§ **To do**
Word for word, set down every line of the entries below from the line with "else if String.eqb n SSH_NAME_AES256_CTR" to the line with "streaming [Sha256] context, whose", including both, and no other line.

Stored data entries:

%%

(** * ts-threads: the event-sourcing store and the peer address book

    A shallow embedding of [Store] (store/index.ts), and of [AddrBook]
    (the address book of the thread store), over a model of the keyed
    datastore they persist into.  Asynchronous calls are modelled in the
    order in which their effects take place; a promise that the source
    does not [await] is modelled as a promise object. *)

From Stdlib Require Import ZArith String Ascii List Lia.
From Stdlib.Strings Require Import Byte.
From stdpp Require Import base option list strings gmap fin_maps.

Local Open Scope string_scope.
Local Open Scope Z_scope.
Local Open Scope list_scope.

(** ** JavaScript errors and results *)

(** A thrown [Error], identified by its message. *)
Record Error := mkError { message : string }.

(** [err.toString()] of an [Error]. *)
Definition Error_toString (err : Error) : string := String.append "Error: " (message err).

(** The outcome of a call that may throw. *)
Inductive Result (A : Type) : Type :=
| Ok (a : A)
| Throw (err : Error).
Arguments Ok {A} a.
Arguments Throw {A} err.

Definition is_Ok {A} (r : Result A) : bool :=
  match r with Ok _ => true | Throw _ => false end.

(** A promise object.  Its payload is reached through [await] only; the
    object itself is truthy whatever it resolves to. *)
Inductive Promise (A : Type) : Type := Resolves (a : A).
Arguments Resolves {A} a.
(* A shallow embedding of parts of the sunset SSH library (wyager/sunset):
   packet framing and sequence numbers (sshproto/src/encrypt.rs), the key
   exchange state machine and algorithm negotiation (src/kex.rs), client
   authentication (src/cliauth.rs, sshproto/src/client.rs) and the wire
   codec for tagged unions (src/packets.rs, sshwire_derive/src/lib.rs). *)

From Stdlib Require Import List String Ascii ZArith Arith Lia Bool.
Import ListNotations.
Open Scope list_scope.


(** Errors of the library ([crate::error::Error]), the constructors used
    by the modelled code. *)
Inductive Error :=
| Bug
| SSHProtoError
| BadDecrypt
| NoRoom
| PacketWrong
| BadKex
| AlgoNoMatch (algo : string)
| BehaviourError (msg : string)
(* [sshwire::WireError] *)
| RanOut
| BadString.

Inductive result (A : Type) :=
| Ok (a : A)
| Err (e : Error).
Arguments Ok {A} a.
Arguments Err {A} e.

Definition bind {A B} (r : result A) (f : A -> result B) : result B :=
  match r with
  | Ok a => f a
  | Err e => Err e
  end.

Notation "x <- r ;; k" := (bind r (fun x => k))
  (at level 61, r at next level, right associativity).

(** * Packet framing: sshproto/src/encrypt.rs *)
Module Encrypt.

Definition SSH_MIN_PACKET_SIZE : nat := 16.
Definition SSH_MIN_PADLEN : nat := 4.
Definition SSH_MIN_BLOCK : nat := 8.
Definition SSH_LENGTH_SIZE : nat := 4.
(** [aes::Aes256::block_size()] *)
Definition AES256_BLOCK_SIZE : nat := 16.

(** The sending key; the key material itself plays no part in padding. *)
Inductive EncKey := ChaPoly | Aes256Ctr | NoCipher.

Definition is_aead (k : EncKey) : bool :=
  match k with
  | ChaPoly => true
  | Aes256Ctr => false
  | NoCipher => false
  end.

Definition size_block (k : EncKey) : nat :=
  match k with
  | ChaPoly => SSH_MIN_BLOCK
  | Aes256Ctr => AES256_BLOCK_SIZE
  | NoCipher => SSH_MIN_BLOCK
  end.

(** [Keys::calc_encrypt_pad] *)
Definition calc_encrypt_pad (enc : EncKey) (payload_len : nat) : nat :=
  let size_block := size_block enc in
  let len := 1 + payload_len + (if is_aead enc then 0 else SSH_LENGTH_SIZE) in
  let padlen := size_block - len mod size_block in
  let padlen := if padlen <? SSH_MIN_PADLEN then padlen + size_block else padlen in
  if SSH_LENGTH_SIZE + 1 + payload_len + padlen <? SSH_MIN_PACKET_SIZE
  then padlen + size_block else padlen.

(** The length that has to be a multiple of the block size: the whole
    packet without MAC, less the length field for AEAD ciphers. *)
Definition encrypted_len (enc : EncKey) (payload_len : nat) : nat :=
  let padlen := calc_encrypt_pad enc payload_len in
  (if is_aead enc then 0 else SSH_LENGTH_SIZE) + 1 + payload_len + padlen.

(** Sequence numbers are [Wrapping<u32>]. *)
Definition wrap32 (z : Z) : Z := z mod 2 ^ 32.

Section KeyStateSec.
(** The key material and the in-place cipher operations of [Keys] (AES-CTR,
    ChaCha20-Poly1305, HMAC) are opaque here: they are given as functions on
    an abstract key state and buffer, each taking the sequence number. *)
Variable Keys : Type.
Variable Buf : Type.
Variable keys_new_cleartext : Keys.
Variable keys_encrypt : Keys -> nat -> Buf -> Z -> Keys * Buf * result nat.
Variable keys_decrypt : Keys -> Buf -> Z -> Keys * Buf * result nat.
Variable keys_decrypt_first_block : Keys -> Buf -> Z -> Keys * Buf * result Z.

Record KeyState := mkKeyState {
  keys : Keys;
  seq_encrypt : Z;
  seq_decrypt : Z;
}.

Definition new_cleartext : KeyState :=
  mkKeyState keys_new_cleartext 0 0.

Definition rekey (ks : KeyState) (k : Keys) : KeyState :=
  mkKeyState k (seq_encrypt ks) (seq_decrypt ks).

Definition decrypt_first_block (ks : KeyState) (buf : Buf)
  : KeyState * Buf * result Z :=
  let '(k', buf', r) := keys_decrypt_first_block (keys ks) buf (seq_decrypt ks) in
  (mkKeyState k' (seq_encrypt ks) (seq_decrypt ks), buf', r).

(** [KeyState::decrypt]: the sequence number is bumped whatever the
    outcome, then the result of [Keys::decrypt] is returned. *)
Definition decrypt (ks : KeyState) (buf : Buf) : KeyState * Buf * result nat :=
  let '(k', buf', e) := keys_decrypt (keys ks) buf (seq_decrypt ks) in
  (mkKeyState k' (seq_encrypt ks) (wrap32 (seq_decrypt ks + 1)), buf', e).

Definition encrypt (ks : KeyState) (payload_len : nat) (buf : Buf)
  : KeyState * Buf * result nat :=
  let '(k', buf', e) := keys_encrypt (keys ks) payload_len buf (seq_encrypt ks) in
  (mkKeyState k' (wrap32 (seq_encrypt ks + 1)) (seq_decrypt ks), buf', e).

End KeyStateSec.

Arguments mkKeyState {Keys}.
Arguments keys {Keys}.
Arguments seq_encrypt {Keys}.
Arguments seq_decrypt {Keys}.
Arguments new_cleartext {Keys}.
Arguments rekey {Keys}.
Arguments decrypt_first_block {Keys Buf}.
Arguments decrypt {Keys Buf}.
Arguments encrypt {Keys Buf}.

End Encrypt.

(** Bytes as the code has them ([u8]), and [u32::to_be_bytes]. *)
Definition byte_of_N (n : N) : Byte.byte :=
  match Byte.of_N (N.modulo n 256) with
  | Some b => b
  | None => Byte.x00
  end.

Definition u32_to_be_bytes (n : N) : list Byte.byte :=
  [byte_of_N (N.div n (2 ^ 24)); byte_of_N (N.div n (2 ^ 16));
   byte_of_N (N.div n (2 ^ 8)); byte_of_N n].

Definition bytes := list Byte.byte.

(** * Key exchange: src/kex.rs *)
Module Kex.

(** Algorithm names of [sshnames]. *)
Definition SSH_NAME_CURVE25519 := "curve25519-sha256"%string.
Definition SSH_NAME_CURVE25519_LIBSSH := "curve25519-sha256@libssh.org"%string.
Definition SSH_NAME_EXT_INFO_C := "ext-info-c"%string.
Definition SSH_NAME_EXT_INFO_S := "ext-info-s"%string.
Definition SSH_NAME_KEXGUESS2 := "kexguess2@matt.ucc.asn.au"%string.
Definition SSH_NAME_ED25519 := "ssh-ed25519"%string.
Definition SSH_NAME_RSA_SHA256 := "rsa-sha2-256"%string.
Definition SSH_NAME_CHAPOLY := "chacha20-poly1305@openssh.com"%string.
Definition SSH_NAME_AES256_CTR := "aes256-ctr"%string.
Definition SSH_NAME_HMAC_SHA256 := "hmac-sha2-256"%string.
Definition SSH_NAME_NONE := "none"%string.

Definition fixed_options_kex := [SSH_NAME_CURVE25519; SSH_NAME_CURVE25519_LIBSSH].
Definition marker_only_kexs :=
  [SSH_NAME_EXT_INFO_C; SSH_NAME_EXT_INFO_S; SSH_NAME_KEXGUESS2].
(** The build without the [rsa] feature. *)
Definition fixed_options_hostsig := [SSH_NAME_ED25519].
Definition fixed_options_cipher := [SSH_NAME_CHAPOLY; SSH_NAME_AES256_CTR].
Definition fixed_options_mac := [SSH_NAME_HMAC_SHA256].
Definition fixed_options_comp := [SSH_NAME_NONE].

(** A name-list, remote ([NameList]) or local ([LocalNames]). *)
Definition NameList := list string.

Definition str_mem (n : string) (l : NameList) : bool :=
  existsb (String.eqb n) l.

(** Modelled from the spec: [NameList::has_algo] (namelist.rs is not in the
    sources): whether the name is one of the list's entries. *)
Definition has_algo (l : NameList) (n : string) : result bool := Ok (str_mem n l).

(** Modelled from the spec: [NameList::first] (namelist.rs), the first entry
    of the list; an empty list gives the empty name. *)
Definition first (l : NameList) : string := hd EmptyString l.

Fixpoint find_in (cands : NameList) (other : NameList) : option string :=
  match cands with
  | [] => None
  | c :: cs => if str_mem c other then Some c else find_in cs other
  end.

(** Modelled from the spec: [NameList::first_match(is_client, ours)]
    (namelist.rs): "pick the first entry in the client's list also present
    in the server's list". [theirs] is the remote list; when [is_client] we
    are the client and our own list is the client's. *)
Definition first_match (theirs : NameList) (is_client : bool) (ours : NameList)
  : result (option string) :=
  Ok (if is_client then find_in ours theirs else find_in theirs ours).

Record AlgoConfig := mkAlgoConfig {
  kexs : NameList;
  hostsig_conf : NameList;
  ciphers : NameList;
  macs : NameList;
  comps : NameList;
}.

(** [AlgoConfig::new] *)
Definition AlgoConfig_new (is_client : bool) : AlgoConfig :=
  let kexs := fixed_options_kex ++ (if is_client then [SSH_NAME_EXT_INFO_C] else []) in
  let kexs := kexs ++ [SSH_NAME_KEXGUESS2] in
  mkAlgoConfig kexs fixed_options_hostsig fixed_options_cipher
    fixed_options_mac fixed_options_comp.

Definition KexCookie := bytes.

(** [packets::KexInit] *)
Record KexInit := mkKexInit {
  cookie : KexCookie;
  kex : NameList;
  hostsig : NameList;
  cipher_c2s : NameList;
  cipher_s2c : NameList;
  mac_c2s : NameList;
  mac_s2c : NameList;
  comp_c2s : NameList;
  comp_s2c : NameList;
  lang_c2s : NameList;
  lang_s2c : NameList;
  first_follows : bool;
  reserved : N;
}.

(** [Kex::make_kexinit] *)
Definition make_kexinit (c : KexCookie) (conf : AlgoConfig) : KexInit :=
  mkKexInit c (kexs conf) (hostsig_conf conf) (ciphers conf) (ciphers conf)
    (macs conf) (macs conf) (comps conf) (comps conf) [] [] false 0.

(** A [KexInit] with its two mac lists (client to server, server to client)
    replaced and every other field kept. *)
Definition KexInit_with_macs (p : KexInit) (mc ms : NameList) : KexInit :=
  mkKexInit (cookie p) (kex p) (hostsig p) (cipher_c2s p) (cipher_s2c p)
    mc ms (comp_c2s p) (comp_s2c p) (lang_c2s p) (lang_s2c p)
    (first_follows p) (reserved p).

(** [sign::SigType] *)
Inductive SigType := Ed25519 | RSA256.

Definition SigType_from_name (n : string) : result SigType :=
  if String.eqb n SSH_NAME_ED25519 then Ok Ed25519
  else if String.eqb n SSH_NAME_RSA_SHA256 then Ok RSA256
  else Err Bug.

(** [encrypt::Cipher] and [encrypt::Integ] *)
Inductive Cipher := CipherChaPoly | CipherAes256Ctr.
Inductive Integ := IntegChaPoly | IntegHmacSha256.

Definition Cipher_from_name (n : string) : result Cipher :=
  if String.eqb n SSH_NAME_CHAPOLY then Ok CipherChaPoly
  else if String.eqb n SSH_NAME_AES256_CTR then Ok CipherAes256Ctr
  else Err Bug.

Definition Cipher_integ (c : Cipher) : option Integ :=
  match c with
  | CipherChaPoly => Some IntegChaPoly
  | CipherAes256Ctr => None
  end.

Definition Integ_from_name (n : string) : result Integ :=
  if String.eqb n SSH_NAME_HMAC_SHA256 then Ok IntegHmacSha256 else Err Bug.

(** SHA-256 is given as a function of the whole input: the code feeds a
    streaming [Sha256] context, whose digest is that of the concatenation
    of everything fed to it. *)
Definition KexHash := bytes.

(** [KexHash::hash_slice]: a u32 length prefix, then the bytes. *)
Definition hash_slice (kh : KexHash) (v : bytes) : KexHash :=
  kh ++ u32_to_be_bytes (N.of_nat (List.length v)) ++ v.

(** Modelled from the spec: [sshwire::hash_ser_length] (sshwire.rs is not
    in the sources): the value's encoding, prefixed with its u32 length. *)
Definition hash_ser_length (kh : KexHash) (enc : bytes) : KexHash :=
  hash_slice kh enc.

(** Modelled from the spec: [sshwire::hash_mpint] (sshwire.rs): "a
    length-prefixed big-endian multi-precision integer with a leading zero
    byte when the high bit of the first payload byte is set". *)
Definition mpint (k : bytes) : bytes :=
  let body :=
    match k with
    | b :: _ => if N.leb 128 (Byte.to_N b) then Byte.x00 :: k else k
    | [] => k
    end in
  u32_to_be_bytes (N.of_nat (List.length body)) ++ body.

Definition hash_mpint (kh : KexHash) (k : bytes) : KexHash := kh ++ mpint k.

(** A field of the exchange hash input: its u32 length, then its bytes. *)
Definition length_prefixed (v : bytes) : bytes :=
  u32_to_be_bytes (N.of_nat (List.length v)) ++ v.

(** Whether the peer's guessed kex method was right, as
    [Kex::algo_negotiation] decides it ([goodguess_kex]): under
    [kexguess2] the peer's first entry is the negotiated method [m],
    otherwise the two lists' first entries agree. *)
Definition goodguess_kex (p : KexInit) (conf : AlgoConfig) (m : string) : bool :=
  if str_mem SSH_NAME_KEXGUESS2 (kex p) then String.eqb (first (kex p)) m
  else String.eqb (first (kex p)) (first (kexs conf)).


Section KexMachine.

%%

§ **Result of the task**
  else if String.eqb n SSH_NAME_AES256_CTR then Ok CipherAes256Ctr
  else Err Bug.

Definition Cipher_integ (c : Cipher) : option Integ :=
  match c with
  | CipherChaPoly => Some IntegChaPoly
  | CipherAes256Ctr => None
  end.

Definition Integ_from_name (n : string) : result Integ :=
  if String.eqb n SSH_NAME_HMAC_SHA256 then Ok IntegHmacSha256 else Err Bug.

(** SHA-256 is given as a function of the whole input: the code feeds a
    streaming [Sha256] context, whose digest is that of the concatenation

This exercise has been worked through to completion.